%%

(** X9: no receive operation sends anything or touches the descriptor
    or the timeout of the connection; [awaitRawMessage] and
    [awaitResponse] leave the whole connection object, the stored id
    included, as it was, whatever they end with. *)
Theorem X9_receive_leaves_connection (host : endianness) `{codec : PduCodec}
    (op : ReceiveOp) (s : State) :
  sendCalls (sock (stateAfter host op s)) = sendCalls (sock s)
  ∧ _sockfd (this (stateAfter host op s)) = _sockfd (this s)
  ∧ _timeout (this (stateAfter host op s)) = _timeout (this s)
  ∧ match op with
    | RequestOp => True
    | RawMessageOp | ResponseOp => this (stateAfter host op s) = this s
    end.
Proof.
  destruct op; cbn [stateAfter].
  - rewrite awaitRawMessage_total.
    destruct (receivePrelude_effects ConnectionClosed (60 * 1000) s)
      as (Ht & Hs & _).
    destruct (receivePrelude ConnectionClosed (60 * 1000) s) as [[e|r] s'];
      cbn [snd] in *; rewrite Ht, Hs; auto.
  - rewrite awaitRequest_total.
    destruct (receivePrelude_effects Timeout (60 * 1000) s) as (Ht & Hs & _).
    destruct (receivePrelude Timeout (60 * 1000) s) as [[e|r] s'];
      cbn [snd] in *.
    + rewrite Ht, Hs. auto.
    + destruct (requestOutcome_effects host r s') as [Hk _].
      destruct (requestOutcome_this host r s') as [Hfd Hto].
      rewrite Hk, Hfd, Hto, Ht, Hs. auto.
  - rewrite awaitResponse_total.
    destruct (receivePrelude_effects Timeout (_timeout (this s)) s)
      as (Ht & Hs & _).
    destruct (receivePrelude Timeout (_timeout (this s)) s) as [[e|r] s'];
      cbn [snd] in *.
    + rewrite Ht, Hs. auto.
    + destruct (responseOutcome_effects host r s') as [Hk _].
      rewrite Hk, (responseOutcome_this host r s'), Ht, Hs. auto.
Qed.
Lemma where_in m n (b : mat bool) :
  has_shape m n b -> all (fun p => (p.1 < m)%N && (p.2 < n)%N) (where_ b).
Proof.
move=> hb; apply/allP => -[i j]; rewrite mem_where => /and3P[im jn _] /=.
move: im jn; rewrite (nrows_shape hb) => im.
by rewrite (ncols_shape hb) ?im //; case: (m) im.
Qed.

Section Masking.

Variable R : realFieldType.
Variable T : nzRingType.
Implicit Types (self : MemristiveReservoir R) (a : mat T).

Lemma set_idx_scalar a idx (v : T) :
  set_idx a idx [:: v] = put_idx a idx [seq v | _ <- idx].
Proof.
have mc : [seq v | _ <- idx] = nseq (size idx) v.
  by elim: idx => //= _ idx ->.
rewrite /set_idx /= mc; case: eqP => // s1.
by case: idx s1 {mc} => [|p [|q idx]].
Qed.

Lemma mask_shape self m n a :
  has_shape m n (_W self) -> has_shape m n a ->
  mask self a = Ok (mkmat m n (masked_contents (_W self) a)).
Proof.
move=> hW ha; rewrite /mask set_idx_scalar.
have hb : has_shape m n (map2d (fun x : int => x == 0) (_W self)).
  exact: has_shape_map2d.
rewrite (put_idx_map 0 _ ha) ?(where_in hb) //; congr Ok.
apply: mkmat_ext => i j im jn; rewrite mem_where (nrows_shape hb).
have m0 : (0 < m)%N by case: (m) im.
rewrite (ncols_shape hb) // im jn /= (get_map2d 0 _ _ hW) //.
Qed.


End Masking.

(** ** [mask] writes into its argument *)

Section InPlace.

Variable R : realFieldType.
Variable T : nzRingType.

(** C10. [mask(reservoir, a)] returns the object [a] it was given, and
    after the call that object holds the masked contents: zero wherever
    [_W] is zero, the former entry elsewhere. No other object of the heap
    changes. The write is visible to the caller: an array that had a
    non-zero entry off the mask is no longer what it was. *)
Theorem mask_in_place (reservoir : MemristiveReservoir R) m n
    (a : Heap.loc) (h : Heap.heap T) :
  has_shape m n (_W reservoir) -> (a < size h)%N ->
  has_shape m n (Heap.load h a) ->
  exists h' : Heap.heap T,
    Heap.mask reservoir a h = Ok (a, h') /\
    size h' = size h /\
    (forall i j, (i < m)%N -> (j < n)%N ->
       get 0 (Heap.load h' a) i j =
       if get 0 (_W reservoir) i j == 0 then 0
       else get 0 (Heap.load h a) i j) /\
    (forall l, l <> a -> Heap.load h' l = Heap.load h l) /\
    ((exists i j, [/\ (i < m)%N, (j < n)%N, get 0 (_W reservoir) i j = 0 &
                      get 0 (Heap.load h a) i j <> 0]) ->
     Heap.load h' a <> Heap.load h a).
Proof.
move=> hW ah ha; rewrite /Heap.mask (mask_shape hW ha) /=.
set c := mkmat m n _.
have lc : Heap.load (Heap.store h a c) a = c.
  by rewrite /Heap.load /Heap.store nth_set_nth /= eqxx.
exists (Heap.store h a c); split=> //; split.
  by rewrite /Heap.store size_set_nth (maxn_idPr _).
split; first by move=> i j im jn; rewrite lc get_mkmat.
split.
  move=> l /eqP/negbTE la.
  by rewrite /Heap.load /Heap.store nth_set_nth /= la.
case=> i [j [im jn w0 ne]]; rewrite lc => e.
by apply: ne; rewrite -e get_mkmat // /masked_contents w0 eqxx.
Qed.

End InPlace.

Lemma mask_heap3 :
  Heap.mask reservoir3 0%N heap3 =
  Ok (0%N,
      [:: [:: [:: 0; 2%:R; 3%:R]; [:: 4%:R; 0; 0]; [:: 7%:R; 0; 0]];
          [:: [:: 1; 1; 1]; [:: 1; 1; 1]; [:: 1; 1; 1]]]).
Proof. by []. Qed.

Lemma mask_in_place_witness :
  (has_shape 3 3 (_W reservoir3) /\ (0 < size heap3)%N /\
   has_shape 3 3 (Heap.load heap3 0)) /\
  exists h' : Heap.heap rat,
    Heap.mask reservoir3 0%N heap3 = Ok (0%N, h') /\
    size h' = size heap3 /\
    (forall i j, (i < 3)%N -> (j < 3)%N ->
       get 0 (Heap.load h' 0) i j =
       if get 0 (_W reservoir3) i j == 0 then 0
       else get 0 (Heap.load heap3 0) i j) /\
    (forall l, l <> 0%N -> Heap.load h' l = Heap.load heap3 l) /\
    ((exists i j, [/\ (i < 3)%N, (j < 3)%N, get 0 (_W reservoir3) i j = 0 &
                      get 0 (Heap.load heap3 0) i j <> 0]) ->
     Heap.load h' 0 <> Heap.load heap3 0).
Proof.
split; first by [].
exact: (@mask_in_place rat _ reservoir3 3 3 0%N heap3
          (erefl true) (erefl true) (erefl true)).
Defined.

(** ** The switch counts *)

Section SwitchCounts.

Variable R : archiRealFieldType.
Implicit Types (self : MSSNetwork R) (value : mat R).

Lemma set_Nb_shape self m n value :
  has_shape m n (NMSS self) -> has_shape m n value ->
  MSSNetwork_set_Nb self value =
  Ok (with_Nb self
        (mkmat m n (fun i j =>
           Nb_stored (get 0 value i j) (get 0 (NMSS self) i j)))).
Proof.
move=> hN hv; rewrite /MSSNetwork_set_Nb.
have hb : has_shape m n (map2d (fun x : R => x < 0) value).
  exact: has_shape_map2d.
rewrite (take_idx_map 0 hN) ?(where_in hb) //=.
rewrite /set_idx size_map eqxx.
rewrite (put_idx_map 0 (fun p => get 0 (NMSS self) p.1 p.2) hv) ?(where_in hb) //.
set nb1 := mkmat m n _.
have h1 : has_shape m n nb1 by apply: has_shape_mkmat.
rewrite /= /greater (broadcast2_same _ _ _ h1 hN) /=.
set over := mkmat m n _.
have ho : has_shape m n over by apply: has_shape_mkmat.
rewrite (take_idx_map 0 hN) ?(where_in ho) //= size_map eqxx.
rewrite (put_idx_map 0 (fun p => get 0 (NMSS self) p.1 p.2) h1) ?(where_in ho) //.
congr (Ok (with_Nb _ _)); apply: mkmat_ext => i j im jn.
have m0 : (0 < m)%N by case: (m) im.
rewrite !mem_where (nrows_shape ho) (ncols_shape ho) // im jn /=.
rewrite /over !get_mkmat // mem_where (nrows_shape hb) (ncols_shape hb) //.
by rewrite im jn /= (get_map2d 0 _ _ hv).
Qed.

%%

ACTION ITEM: Search the entries above for "Theorem". Show every line that has it.

SOLUTION TO THE PROBLEM:
Theorem X9_receive_leaves_connection (host : endianness) `{codec : PduCodec}
Theorem mask_in_place (reservoir : MemristiveReservoir R) m n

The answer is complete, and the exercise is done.